(Data in this exercise)

(* ===== verification/EventCodec.v ===== *)
(** The theorems of the canonical event format: payload units, and that the
    decoder and the encoder of event.rs are inverse to each other. *)
From S2P Require Import Prelude Order Text Numeric Quantity Calendar Book Identity Signal Codec Values Event.
Import Writer(push, extend, append_bytes, append_length, each).
Import Parser(u8, u16, u32, i32, u64, i64, fail, lift).
Import Values Event.

Module EventCodec.

(** ** Units *)

(** Every unit that is known is the same. *)
Definition units_agree (us : list (option Quantity.QuantityUnit)) : Prop :=
  ∀ u v, Some u ∈ us → Some v ∈ us → u = v.

Lemma units_agree_cons x us : units_agree (x :: us) ↔
  (∀ u v, x = Some u → Some v ∈ us → u = v) ∧ units_agree us.
Proof.
  unfold units_agree. setoid_rewrite elem_of_cons. split.
  - intros H. split; [|by eauto]. intros u v -> Hv. apply H; auto.
  - intros [H1 H2] u v [Hu|Hu] [Hv|Hv]; [congruence|by eauto| |by eauto]. symmetry. eauto.
Qed.

Lemma validate_observed_Ok {T} (unit : T → option Quantity.QuantityUnit) expected o expected' :
  validate_observed unit expected o = Ok expected' ↔
  (∀ u v, expected = Some u → Observation.as_set o ≫= unit = Some v → u = v) ∧
  expected' = match expected with Some _ => expected | None => Observation.as_set o ≫= unit end.
Proof.
  unfold validate_observed, validate_unit.
  destruct (Observation.as_set o ≫= unit) as [v|], expected as [e|].
  - destruct (decide (e = v)) as [->|Hne].
    + split; [intros [= <-]; split; [congruence|done]|by intros [_ ->]].
    + split; [done|]. intros [H _]. by destruct Hne, (H e v).
  - split; [intros [= <-]; split; [congruence|done]|by intros [_ ->]].
  - split; [intros [= <-]; split; [congruence|done]|by intros [_ ->]].
  - split; [intros [= <-]; split; [congruence|done]|by intros [_ ->]].
Qed.

Definition snapshot_units (b : Book.CompleteBookSnapshot) (t : Observation Trade.ObservedTrade)
    (v : Observation Volume.Volume) : list (option Quantity.QuantityUnit) :=
  [Book.quantity_unit b; Trade.trade_unit <$> Observation.as_set t; Volume.unit <$> Observation.as_set v].
Definition auction_units (q : Observation Quantity.Quantity) (b : Observation Book.CompleteBookSnapshot)
    (v : Observation Volume.Volume) : list (option Quantity.QuantityUnit) :=
  [Quantity.unit <$> Observation.as_set q; Observation.as_set b ≫= Book.quantity_unit;
   Volume.unit <$> Observation.as_set v].

Lemma bind_Some_fmap {A B} (f : A → B) (o : option A) : (o ≫= λ x, Some (f x)) = f <$> o.
Proof. by destruct o. Qed.

(** Three fields checked in order agree pairwise. *)
Lemma agree3 (x y z : option Quantity.QuantityUnit) :
  (∀ u v, x = Some u → y = Some v → u = v) ∧
  (∀ u v, match x with Some _ => x | None => y end = Some u → z = Some v → u = v) ↔
  units_agree [x; y; z].
Proof.
  rewrite !units_agree_cons. split.
  - intros [H1 H2]. split_and!; [|intros u v -> [Hv|[]%not_elem_of_nil]%elem_of_cons
      |by intros u v _ ?%not_elem_of_nil|by intros u v ?%not_elem_of_nil].
    + intros u v -> [Hv|[Hv|[]%not_elem_of_nil]%elem_of_cons]%elem_of_cons; [by apply H1|by apply H2].
    + destruct x as [w|]; [|by apply H2]. rewrite <-(H1 w u eq_refl eq_refl). by apply H2.
  - intros (H1 & H2 & _). split.
    + intros u v Hu ->. apply H1; [done|]. by left.
    + intros u v Hu ->. destruct x as [w|]; [apply H1; [done|]; by right; left|apply H2; [done|by left]].
Qed.

Lemma validate_snapshot_units_Ok b t v :
  validate_snapshot_units b t v = Ok () ↔ units_agree (snapshot_units b t v).
Proof.
  unfold validate_snapshot_units, snapshot_units. rewrite <-agree3, bind_Ok. setoid_rewrite bind_Ok.
  setoid_rewrite validate_observed_Ok. rewrite <-!bind_Some_fmap. split.
  - intros (e & [H1 ->] & ? & [H2 _] & _). done.
  - intros [H1 H2]. eexists. split; [split; [exact H1|reflexivity]|]. eexists. by split; [split; [exact H2|reflexivity]|].
Qed.

Lemma validate_auction_units_Ok q b v :
  validate_auction_units q b v = Ok () ↔ units_agree (auction_units q b v).
Proof.
  unfold validate_auction_units, auction_units. rewrite <-agree3, bind_Ok. setoid_rewrite bind_Ok.
  setoid_rewrite bind_Ok. setoid_rewrite validate_observed_Ok. rewrite <-!bind_Some_fmap. split.
  - intros (e & [_ ->] & ? & [H1 ->] & ? & [H2 _] & _). done.
  - intros [H1 H2]. eexists. split; [split; [done|reflexivity]|].
    eexists. split; [split; [exact H1|reflexivity]|]. eexists. by split; [split; [exact H2|reflexivity]|].
Qed.

Lemma new_quote_Ok b t v a s : new_quote b t v a = Ok s ↔
  s = mk_quote b t v a NoObservation ∧ units_agree (snapshot_units b t v).
Proof.
  unfold new_quote. rewrite bind_Ok. split.
  - intros ([] & H%validate_snapshot_units_Ok & [= <-]). done.
  - intros [-> H%validate_snapshot_units_Ok]. eauto.
Qed.
(* ===== verification/ReducerLaws.v ===== *)
(** The theorems of the market-state reducer: what an accepted event changes,
    what a rejected one leaves alone, and the invariants of a run of events. *)
From S2P Require Import Prelude Order Text Numeric Quantity Calendar Book Identity Signal Codec Values Event.
From S2P Require Import EventCodec MarketState Reducer.

Module ReducerLaws.
Import Model Reducer.

(** ** Invariants kept by every operation on the draft *)

Section draft_invariant.
(** [P] holds of the start and survives each field assignment that the event
    [ev] makes. *)
Context (ev : AppliedEventRef) (P : Draft → Prop).
Context (P_book : ∀ x d, P d → P (touch BookF (update (set_book (Known x ev)) d))).
Context (P_trade : ∀ x d, P d → observed_at x = Some ev →
  (∀ ts o a, x = Known (Batch ts o) a → False) → P (touch RecentTradeF (update (set_recent_trade x) d))).
Context (P_volume : ∀ x d, P d → observed_at x = Some ev →
  P (touch CumulativeVolumeF (update (set_cumulative_volume x) d))).
Context (P_auction : ∀ x d, P d → observed_at x = Some ev →
  P (touch IndicativeAuctionF (update (set_indicative_auction x) d))).
Context (P_signal : ∀ x y d, P d → observed_at x = Some ev → observed_at y = Some ev →
  P (touch PhaseF (touch MarketSignalF (update (set_phase y) (update (set_market_signal x) d))))).
Context (P_warn : ∀ w d, P d → P (warn w d)).

Lemma clear_indicative_ind d : P d → P (clear_indicative_auction ev d).
Proof using P_auction.
  intros Hd. unfold clear_indicative_auction. destruct (indicative_auction (next d)); [done|by apply P_auction..].
Qed.

Lemma warn_commute c f w d : touch c (warn w (update f d)) = warn w (touch c (update f d)).
Proof. done. Qed.

Lemma volume_ind profile o same d d' : P d → apply_volume_observation profile o ev same d = Ok d' → P d'.
Proof using P_volume P_warn.
  intros Hd H. destruct o as [|v| |raw]; simpl in H; simplify_res; [done|by apply P_volume..|].
  rewrite warn_commute. by apply P_warn, P_volume.
Qed.

Lemma trade_ind o d : P d → P (apply_trade_observation o ev d).
Proof using P_trade P_warn.
  intros Hd. destruct o as [|t| |raw]; simpl; [done|by apply P_trade..|].
  rewrite warn_commute. by apply P_warn, P_trade.
Qed.

Lemma signal_ind o d : P d → P (apply_market_signal o ev d).
Proof using P_auction P_signal.
  intros Hd. destruct o as [|g| |raw]; simpl; [done| |by apply P_signal..].
  apply P_signal; [|done|by destruct (post_market_phase _)].
  destruct (ends_collection _); [by apply clear_indicative_ind|done].
Qed.

Context (P_batch : ∀ b d, P d →
  P (touch RecentTradeF (update (set_recent_trade (Known (Batch (Event.batch_trades b) (Event.batch_order b)) ev)) d))).

Lemma payload_ind profile p same d d' : P d → apply_payload profile p ev same d = Ok d' → P d'.
Proof using P_book P_trade P_volume P_auction P_warn P_batch.
  intros Hd H. destruct p as [q|b|b|a|st]; simpl in H.
  - eapply volume_ind; [|exact H]. by apply trade_ind, P_book.
  - injection H as <-. by apply P_book.
  - eapply volume_ind; [|exact H]. by apply P_batch.
  - injection H as <-. by apply P_auction.
  - by eapply volume_ind.
Qed.
End draft_invariant.

(** ** What an accepted event does *)

Section laws.
Context {B : Blake3}.

(** Everything [propose] checks, and the state it builds. *)
Record accepts (profile : Profile.MarketStateProfile) (s : MarketState) (e : Event.DomainEvent)
    (ctx : ReducerContext) (r : TransitionReceipt) (s' : MarketState) : Prop := {
  acc_envelope : validate_envelope profile s e ctx = Ok ();
  acc_profile : Profile.validate_event profile e = Ok ();
  acc_shape : validate_realtime_shape e = Ok ();
  acc_ref : from_event e = Ok (receipt_event r);
  acc_order : ∀ previous, last_event s = Some previous → ord_le previous (receipt_event r);
  acc_version : 0 ≤ state_version s + 1 ≤ u64_max;
  acc_body : ∃ d, apply_payload profile (Event.payload e) (receipt_event r)
      (bool_decide (current_segment_id s = Some (session_segment_id ctx)))
      (cross_boundary s ctx (receipt_event r)).1 = Ok d ∧
    let d' := apply_market_signal (Event.payload_signal (Event.payload e)) (receipt_event r) d in
    s' = finish_event (receipt_event r) (state_version s + 1) (next d') ∧
    boundary_action r = (cross_boundary s ctx (receipt_event r)).2 ∧
    (∀ f, f ∈ changed_fields r ↔ f ∈ {[LastEventF]} ∪ changed d');
  acc_receipt : receipt_instrument r = instrument s ∧ receipt_previous_version r = state_version s ∧
    receipt_new_version r = state_version s + 1 }.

(End Data in this exercise)

_Instructions to follow:_ Only the lines from the one containing "Import Parser(u8, u16, u32, i32, u64, i64, fail, lift)." through the one containing "(** Three fields" are to be retyped, both boundary lines included, with no other material.

_Answer box:_
Import Parser(u8, u16, u32, i32, u64, i64, fail, lift).
Import Values Event.

Module EventCodec.

(** ** Units *)

(** Every unit that is known is the same. *)
Definition units_agree (us : list (option Quantity.QuantityUnit)) : Prop :=
  ∀ u v, Some u ∈ us → Some v ∈ us → u = v.

Lemma units_agree_cons x us : units_agree (x :: us) ↔
  (∀ u v, x = Some u → Some v ∈ us → u = v) ∧ units_agree us.
Proof.
  unfold units_agree. setoid_rewrite elem_of_cons. split.
  - intros H. split; [|by eauto]. intros u v -> Hv. apply H; auto.
  - intros [H1 H2] u v [Hu|Hu] [Hv|Hv]; [congruence|by eauto| |by eauto]. symmetry. eauto.
Qed.

Lemma validate_observed_Ok {T} (unit : T → option Quantity.QuantityUnit) expected o expected' :
  validate_observed unit expected o = Ok expected' ↔
  (∀ u v, expected = Some u → Observation.as_set o ≫= unit = Some v → u = v) ∧
  expected' = match expected with Some _ => expected | None => Observation.as_set o ≫= unit end.
Proof.
  unfold validate_observed, validate_unit.
  destruct (Observation.as_set o ≫= unit) as [v|], expected as [e|].
  - destruct (decide (e = v)) as [->|Hne].
    + split; [intros [= <-]; split; [congruence|done]|by intros [_ ->]].
    + split; [done|]. intros [H _]. by destruct Hne, (H e v).
  - split; [intros [= <-]; split; [congruence|done]|by intros [_ ->]].
  - split; [intros [= <-]; split; [congruence|done]|by intros [_ ->]].
  - split; [intros [= <-]; split; [congruence|done]|by intros [_ ->]].
Qed.

Definition snapshot_units (b : Book.CompleteBookSnapshot) (t : Observation Trade.ObservedTrade)
    (v : Observation Volume.Volume) : list (option Quantity.QuantityUnit) :=
  [Book.quantity_unit b; Trade.trade_unit <$> Observation.as_set t; Volume.unit <$> Observation.as_set v].
Definition auction_units (q : Observation Quantity.Quantity) (b : Observation Book.CompleteBookSnapshot)
    (v : Observation Volume.Volume) : list (option Quantity.QuantityUnit) :=
  [Quantity.unit <$> Observation.as_set q; Observation.as_set b ≫= Book.quantity_unit;
   Volume.unit <$> Observation.as_set v].

Lemma bind_Some_fmap {A B} (f : A → B) (o : option A) : (o ≫= λ x, Some (f x)) = f <$> o.
Proof. by destruct o. Qed.

(** Three fields checked in order agree pairwise. *)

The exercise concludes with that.